The Leftist bias in major universities can’t be denied. With regard to issues dealt with here, can you imagine a pro lifer with the credentials of Peter Singer—who doesn’t even have a Ph.D—given one of the most prestigious chairs in bioethics in the world, as Singer was at Princeton? Other than at some prominent Catholic universities, are there any anti abortion advocates in bioethics departments that have been awarded tenure? Ditto, any supporters of President Bush’s ESCR funding policy?
Chris Mooney, the left wing advocate for biased journalism and with regard to scientific issues, acknowledges the existence of university bias—while disputing its extent. But then he asks a stupid question, and then gives himself a dumb answer. From his blog:
I agree that academia tilts left, whatever the reason. But I find that there’s something glaringly missing in this discussion. The fact is that conservatives (who are even more convinced of leftwing academic bias than I am) have already gone out and created their own counter-academia, which is also highly influentialthe think tank circuit in DC and elsewhere. So why are we not hearing calls for more liberals at right wing think tanks?

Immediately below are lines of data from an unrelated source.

(** * Roomy SDK: entity wrappers, entity lists and the reactions codec

    A shallow embedding of [src/src/components.ts] and [src/src/index.ts]
    (with the earlier catalog of [src/components.ts] kept for comparison),
    followed by the properties of the wrapper layer.

    The Leaf document store is an external collaborator.  It is modelled by
    an explicit store that maps entity identifiers to their component
    containers; wrapper methods are computations in a state-and-exception
    monad over that store, so that mutation, aliasing between wrappers over
    one entity, and the fact that a JavaScript [throw] does not roll back
    earlier writes are all visible. *)

From Stdlib Require Import ZArith Ascii.
From stdpp Require Import gmap strings list fin_maps.

Local Open Scope string_scope.
Local Open Scope list_scope.

(** ** JavaScript values used by the wrapper layer *)

(** What a [throw] carries. *)
Inductive Exn :=
| Error (message : string)   (* [throw new Error(message)] *)
| Thrown (value : string)    (* [throw "<string literal>"] *)
| TypeError                  (* calling something that is not a function *)
| Rejected.                  (* a fault surfaced by the document store *)

Inductive Outcome (A : Type) :=
| Ok (a : A)
| Throw (e : Exn).
Arguments Ok {A} a.
Arguments Throw {A} e.

Definition raises {A} (o : Outcome A) : Prop := ∃ e, o = Throw e.

(** [String.prototype.includes]: does [sub] occur somewhere in [s]? *)
Fixpoint includes (s sub : string) : bool :=
  String.prefix sub s ||
  match s with
  | EmptyString => false
  | String _ rest => includes rest sub
  end.

(** [String.prototype.split(" ")]: cut at every space; never empty. *)
Fixpoint split_space (s : string) : list string :=
  match s with
  | EmptyString => [EmptyString]
  | String c rest =>
      if Ascii.eqb c " "%char then EmptyString :: split_space rest
      else match split_space rest with
           | piece :: pieces => String c piece :: pieces
           | [] => [String c EmptyString]
           end
  end.

(** [Array.prototype.includes] on an array of strings. *)
Definition array_includes (l : list string) (x : string) : bool :=
  existsb (String.eqb x) l.

(** [Array.prototype.indexOf] on an array of strings: the position of the
    first entry equal to [x], or [-1]. *)
Fixpoint indexOf (l : list string) (x : string) : Z :=
  match l with
  | [] => (-1)%Z
  | y :: rest =>
      if String.eqb y x then 0%Z
      else let i := indexOf rest x in
           if (i <? 0)%Z then (-1)%Z else (i + 1)%Z
  end.

(** The properties every plain object inherits from [Object.prototype];
    [reactions[key]] is truthy for each of them although [reactions] has no
    own property of that name. *)
Definition object_prototype_keys : list string :=
  [ "constructor"; "hasOwnProperty"; "isPrototypeOf"; "propertyIsEnumerable";
    "toLocaleString"; "toString"; "valueOf"; "__proto__";
    "__defineGetter__"; "__defineSetter__"; "__lookupGetter__";
    "__lookupSetter__" ].

(** ** The component catalog ([components.ts]) *)

(** The container classes handed to [defComponent]. *)
Inductive ContainerKind :=
| LoroMap | LoroList | LoroMovableList | LoroText | Marker.

Global Instance ContainerKind_eq_dec : EqDecision ContainerKind.
Proof. solve_decision. Defined.

(** [defComponent(id, constructor, init)].  Every initialiser of the catalog
    has the shape [(map) => map.set(field, value)], recorded as the fields
    it sets. *)
Record ComponentDef := defComponent {
  def_id : string;
  def_constructor : ContainerKind;
  def_init : list (string * string)
}.

Global Instance ComponentDef_eq_dec : EqDecision ComponentDef.
Proof. solve_decision. Defined.

Module components.

Definition BasicMeta :=
  defComponent "name:01JPE9PEBF47QJR6THNW4J4JXJ" LoroMap [("name", "Unnamed")].
Definition ReplyTo :=
  defComponent "replyTo:01JPFR9RXR4BECAMCEH0M8XPQY" LoroMap [].
Definition SoftDeleted :=
  defComponent "softDeleted:01JPFQK63H9W2RA8Q5GQ19S1DY" Marker [].
Definition ImageUri :=
  defComponent "imageUri:01JPFRMSYWE2G0JHMS7RW478G3" LoroMap
    [("uri", "example:image")].
Definition Images :=
  defComponent "spaces:01JPE97AYAJSDP0NRAH79S9792" LoroMovableList [].
Definition Spaces :=
  defComponent "spaces:01JPE97AYAJSDP0NRAH79S9792" LoroMovableList [].
Definition Collection :=
  defComponent "collection:01JPEB6RBRYDG7CJWX74RK324E" LoroMovableList [].
Definition Channels :=
  defComponent "channels:01JPFMTA2QAFY2D3CV1C0YBZQ9" LoroMovableList [].
Definition Threads :=
  defComponent "threads:01JPEB05824ZR836QMV6B3E69F" LoroMovableList [].
Definition Messages :=
  defComponent "messages:01JPEAH76WBQ4XYZQZT7MQT19V" LoroMovableList [].
Definition AuthorUris :=
  defComponent "authorUris:01JPEBV8TJ8YCXXYD156NJSR5Y" LoroMovableList [].
Definition Content :=
  defComponent "content:01JPEBQARGPD0BQV7DYGC9TR5Z" LoroText [].
Definition SpaceSidebarNavigation :=
  defComponent "spaceSidebarNavigation:01JPFMBD0XT7B922PSQ7KQ99EW"
    LoroMovableList [].
Definition Admins :=
  defComponent "admins:01JPRKX4FVJ7GYV9AHRN12SSB2" LoroMovableList [].
Definition Reactions :=
  defComponent "reactions:01JPFTQACDW0KM3857XWER87RR" LoroList [].
Definition ChannelAnnouncement :=
  defComponent "channelAnnouncement:01JPFTN90MGBMBCMCNJ4V65YF2" LoroMap
    [("kind", "unknown")].

(** Every schema the module exports, paired with its export name, in
    source order. *)
Definition catalog : list (string * ComponentDef) :=
  [ ("BasicMeta", BasicMeta); ("ReplyTo", ReplyTo);
    ("SoftDeleted", SoftDeleted); ("ImageUri", ImageUri);
    ("Images", Images); ("Spaces", Spaces); ("Collection", Collection);
    ("Channels", Channels); ("Threads", Threads); ("Messages", Messages);
    ("AuthorUris", AuthorUris); ("Content", Content);
    ("SpaceSidebarNavigation", SpaceSidebarNavigation);
    ("Admins", Admins); ("Reactions", Reactions);
    ("ChannelAnnouncement", ChannelAnnouncement) ].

I think the question answers itself just by asking it: We know that academia, whatever its flaws, is much more rigorous and much less biased than these think tanks. Why? Because despite its many faults, it maintains quality control mechanisms and is still, at the end of the day, dedicated to truth, not a partisan goal.
Dedicated to truth? Not partisan? In the Academy? Were that it were true. Being radical and out of the mainstream in the left direction is almost a job requirement in some academic disciplines.

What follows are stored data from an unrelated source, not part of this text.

Lemma decode_encode_chunk level enc c :
  whole_iv enc ->
  decode_chunk enc (encode_chunk level enc c) = Success (snd c).
Proof.
  intros Hm. destruct c as [n [i raw]]. unfold decode_chunk, encode_chunk.
  cbn [seq_no file_index data snd].
  destruct enc as [[ctx iv]|].
  - rewrite decrypt_encrypt_data by (apply chunk_iv_length; exact Hm).
    rewrite codec_round_trip. reflexivity.
  - rewrite codec_round_trip. reflexivity.
Qed.

Lemma decode_all_encoded level enc cs :
  whole_iv enc ->
  decode_all enc (map (encode_chunk level enc) cs) = Success (map snd cs).
Proof.
  intros Hm. induction cs as [|c cs IH]; simpl; [reflexivity|].
  rewrite decode_encode_chunk by exact Hm. rewrite IH. reflexivity.
Qed.

Lemma number_snd cs : forall n, map snd (number n cs) = cs.
Proof.
  induction cs as [|c cs IH]; intros n; simpl; [reflexivity|].
  rewrite IH. reflexivity.
Qed.

Lemma read_from_indices size files : forall i d,
  d ∈ read_from size i files -> (i <= fst d)%nat.
Proof.
  induction files as [|f rest IH]; intros i d Hd; simpl in Hd.
  - inversion Hd.
  - apply elem_of_app in Hd. destruct Hd as [Hd|Hd].
    + apply list_elem_of_fmap in Hd. destruct Hd as (raw & -> & _).
      simpl. lia.
    + apply IH in Hd. lia.
Qed.

Lemma filter_none (i : nat) (l : list (nat * bytes)) :
  (forall d, d ∈ l -> fst d <> i) ->
  filter (fun d => fst d = i) l = [].
Proof.
  induction l as [|d l IH]; intros H; [reflexivity|].
  rewrite filter_cons_False.
  - apply IH. intros d' Hd'. apply H. apply list_elem_of_further. exact Hd'.
  - apply H. apply list_elem_of_here.
Qed.

Lemma filter_own (i : nat) (raws : list bytes) :
  filter (fun d => fst d = i) (map (pair i) raws) = map (pair i) raws.
Proof.
  induction raws as [|r raws IH]; [reflexivity|].
  simpl. rewrite filter_cons_True by reflexivity. rewrite IH. reflexivity.
Qed.

Lemma rebuild_read size files : forall i before,
  (0 < size)%nat ->
  (forall d, d ∈ before -> (fst d < i)%nat) ->
  rebuild_from i (map (fun f => (path f, length (content f))) files)
    (before ++ read_from size i files) = files.
Proof.
  induction files as [|f rest IH]; intros i before Hs Hb; [reflexivity|].
  cbn [map rebuild_from read_from].
  set (own := map (pair i) (chunks_of (length (content f)) size (content f))).
  f_equal.
  - rewrite !filter_app.
    rewrite (filter_none i before)
      by (intros d Hd; apply Hb in Hd; lia).
    rewrite (filter_none i (read_from size (S i) rest))
      by (intros d Hd; apply read_from_indices in Hd; lia).
    unfold own. rewrite filter_own, app_nil_r. cbn [app].
    rewrite map_map. cbn [snd]. rewrite map_id.
    rewrite chunks_of_concat by (try exact Hs; lia).
    destruct f; reflexivity.
  - rewrite app_assoc. apply IH; [exact Hs|].
    intros d Hd. apply elem_of_app in Hd. destruct Hd as [Hd|Hd].
    + apply Hb in Hd. lia.
    + unfold own in Hd. apply list_elem_of_fmap in Hd.
      destruct Hd as (raw & -> & _). simpl. lia.
Qed.


(** C2. The encryption round trip: with the key, IV and salt that
    [sevenzip_init_encryption] produces for a password,
    [sevenzip_init_decryption] on the same password and salt derives the same
    key, and [sevenzip_decrypt_data] under the same IV gives back the
    plaintext that [sevenzip_encrypt_data] encrypted, at its length. *)
Theorem encryption_round_trip :
  forall password rng plaintext key iv salt ctx rng',
    sevenzip_init_encryption password rng = (key, iv, salt, ctx, rng') ->
    exists dec_ctx,
      sevenzip_init_decryption password salt = (key, dec_ctx) /\
      sevenzip_decrypt_data dec_ctx iv (sevenzip_encrypt_data ctx iv plaintext)
      = Success plaintext /\
      (forall out,
         sevenzip_decrypt_data dec_ctx iv
           (sevenzip_encrypt_data ctx iv plaintext) = Success out ->
         out = plaintext /\ length out = length plaintext).
Proof.
  intros password rng plaintext key iv salt ctx rng' Hinit.
  unfold sevenzip_init_encryption in Hinit.
  unfold sevenzip_init_decryption.
  destruct (random_bytes 16 rng) as [salt0 rng0].
  pose proof (derive_iv_length password salt0) as Hiv.
  destruct (derive password salt0) as [key0 iv0] eqn:Ed. simpl in Hiv.
  inversion Hinit; subst. rewrite Ed.
  exists (expand_key key). split; [reflexivity|].
  rewrite decrypt_encrypt_data by exact Hiv.
  split; [reflexivity|]. intros out Hout. inversion Hout. auto.
Qed.

(** C1. The streaming round trip: for every list of input files and every
    password, or none, extracting the archive that the streaming creator
    builds, with the same password, gives the input files back, paths and
    bytes, whatever the level and the split size; the chunk size is
    positive. *)
Theorem streaming_round_trip : forall input_files level opts rng,
  (0 < chunk_size opts)%nat ->
  sevenzip_extract_streaming
    (fst (sevenzip_create_7z_streaming input_files level opts rng))
    (password opts)
  = Success input_files.
Proof.
  intros input_files level opts rng Hs.
  unfold sevenzip_create_7z_streaming, sevenzip_extract_streaming.
  destruct (password opts) as [p|].
  - unfold sevenzip_init_encryption, sevenzip_init_decryption.
    destruct (random_bytes 16 rng) as [salt rng'].
    pose proof (derive_iv_length p salt) as Hiv.
    destruct (derive p salt) as [key iv] eqn:Ed. simpl in Hiv.
    cbn [fst encryption volumes descriptors]. rewrite Ed.
    rewrite place_concat. cbn [app].
    rewrite decode_all_encoded by exact Hiv.
    rewrite number_snd.
    f_equal. apply (rebuild_read _ _ 0%nat []); [exact Hs|].
    intros d Hd. inversion Hd.
  - cbn [fst encryption volumes descriptors].
    rewrite place_concat. cbn [app].
    rewrite decode_all_encoded by exact I.
    rewrite number_snd.
    f_equal. apply (rebuild_read _ _ 0%nat []); [exact Hs|].
    intros d Hd. inversion Hd.
Qed.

But even if he is right, there is no excuse for the profound ideological imbalances on university campuses, while ideological think tanks are absolutely proper and valid. Why? The two forms of scholarly enterprise have different and distinct purposes. Think tanks are funded by people who support particular points of view or (often heterodox) fields of inquiry. The scholars who labor in those fields are engaged in furthering those beliefs or exploring those issues. That doesn’t permit unethical or dishonest scholarship. But it serves to bring out various points of view that are often neglected, marginalized, a minority viewpoint, or suppressed—allowing them an otherwise unobtainable exposure in the public square. Moreover, we have left wing think tanks, right wing think tanks, libertarian think tanks, etc.
Universities have a different calling. They are charged with providing students with diverse and heterodox perspectives, both among the faculty and with regard to speakers and programs. In this regard, universities have a duty not to indoctrinate particular views, but rather, present opposing opinions and minority views so that students can learn to think for themselves. Thus, when I was in college and the Vietnam War was raging, students demanded—and received—the right to present anti war speakers on campus. (Ironically, many of these free speech advocates have imposed speech codes once they became the university establishment.)

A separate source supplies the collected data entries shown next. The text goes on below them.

Lemma length_format (offset t : Z) :
  (10 <= String.length (JsDate.format_yyyy_MM_dd offset t))%nat.
Proof.
  unfold JsDate.format_yyyy_MM_dd.
  destruct (JsDate.civilFromDays _) as [[y m] d].
  rewrite !length_app. cbn [String.length].
  pose proof (length_padZ 4 (if 0 <? y then y else 1 - y)).
  pose proof (length_padZ 2 m). pose proof (length_padZ 2 d). lia.
Qed.

Lemma noSlash_toISOString (t : Z) : noSlash (JsDate.toISOString t) = true.
Proof.
  unfold JsDate.toISOString.
  destruct (JsDate.civilFromDays _) as [[y m] d].
  assert (Hy : noSlash (JsDate.isoYear y) = true).
  { unfold JsDate.isoYear. destruct (_ && _); [apply noSlash_padZ|].
    rewrite noSlash_app, noSlash_padZ. now destruct (y <? 0). }
  now rewrite !noSlash_app, Hy, !noSlash_padZ.
Qed.

Lemma noSlash_reportFileName (startTime : Z) (urlKey device : string) :
  noSlash urlKey = true -> noSlash device = true ->
  noSlash (reportFileName startTime urlKey device) = true.
Proof.
  intros Hk Hd. unfold reportFileName.
  now rewrite !noSlash_app, noSlash_toISOString, Hk, Hd.
Qed.

Lemma length_reportFileName (startTime : Z) (urlKey device : string) :
  (25 <= String.length (reportFileName startTime urlKey device))%nat.
Proof. unfold reportFileName. rewrite !length_app. cbn [String.length]. lia. Qed.

(** ** [path.join] of two plain segments *)

Lemma append_nil_r (s : string) : s +:+ "" = s.
Proof.
  induction s as [|c s IH]; [reflexivity|].
  change (String c s +:+ "") with (String c (s +:+ "")). now rewrite IH.
Qed.

Lemma splitOn_noSep (sep : ascii) (s : string) :
  Str.allChars (fun c => negb (Ascii.eqb c sep)) s = true -> Str.splitOn sep s = [s].
Proof.
  induction s as [|c s IH]; intros H; [reflexivity|].
  rewrite allChars_cons in H. apply andb_prop in H as [Hc Hs].
  cbn [Str.splitOn]. apply negb_true_iff in Hc. rewrite Hc, (IH Hs). reflexivity.
Qed.

Lemma splitOn_app (sep : ascii) (s t : string) :
  Str.allChars (fun c => negb (Ascii.eqb c sep)) s = true ->
  Str.splitOn sep (s +:+ String sep t) = s :: Str.splitOn sep t.
Proof.
  induction s as [|c s IH]; intros H.
  - change ("" +:+ String sep t) with (String sep t).
    cbn [Str.splitOn]. now rewrite Ascii.eqb_refl.
  - rewrite allChars_cons in H. apply andb_prop in H as [Hc Hs].
    change (String c s +:+ String sep t) with (String c (s +:+ String sep t)).
    cbn [Str.splitOn]. apply negb_true_iff in Hc. rewrite Hc, (IH Hs). reflexivity.
Qed.

Lemma endsWithSlash_app (s t : string) :
  t <> "" -> Path.endsWithSlash (s +:+ t) = Path.endsWithSlash t.
Proof.
  intros Ht. induction s as [|c s IH]; [reflexivity|].
  change (String c s +:+ t) with (String c (s +:+ t)).
  cbn [Path.endsWithSlash]. destruct (s +:+ t) eqn:E; [|exact IH].
  destruct s; [|discriminate E]. now contradiction Ht.
Qed.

So, the idea of putting liberals into conservative think tanks is as dumb as expecting the Darwinist National Center for Science Education to bring on my Discovery Institute colleague, the award winning author and intelligent design advocate Stephen C. Meyer, or a socialist to be paid to toil the fields on behalf of collectivism at the libertarian Cato Institute, or if you really want to illustrate the point, have the Carnegie Endowment for International Peace make Donald Rumsfeld a senior fellow. In other words, Mooney confuses apples and oranges, nay apples and peppers.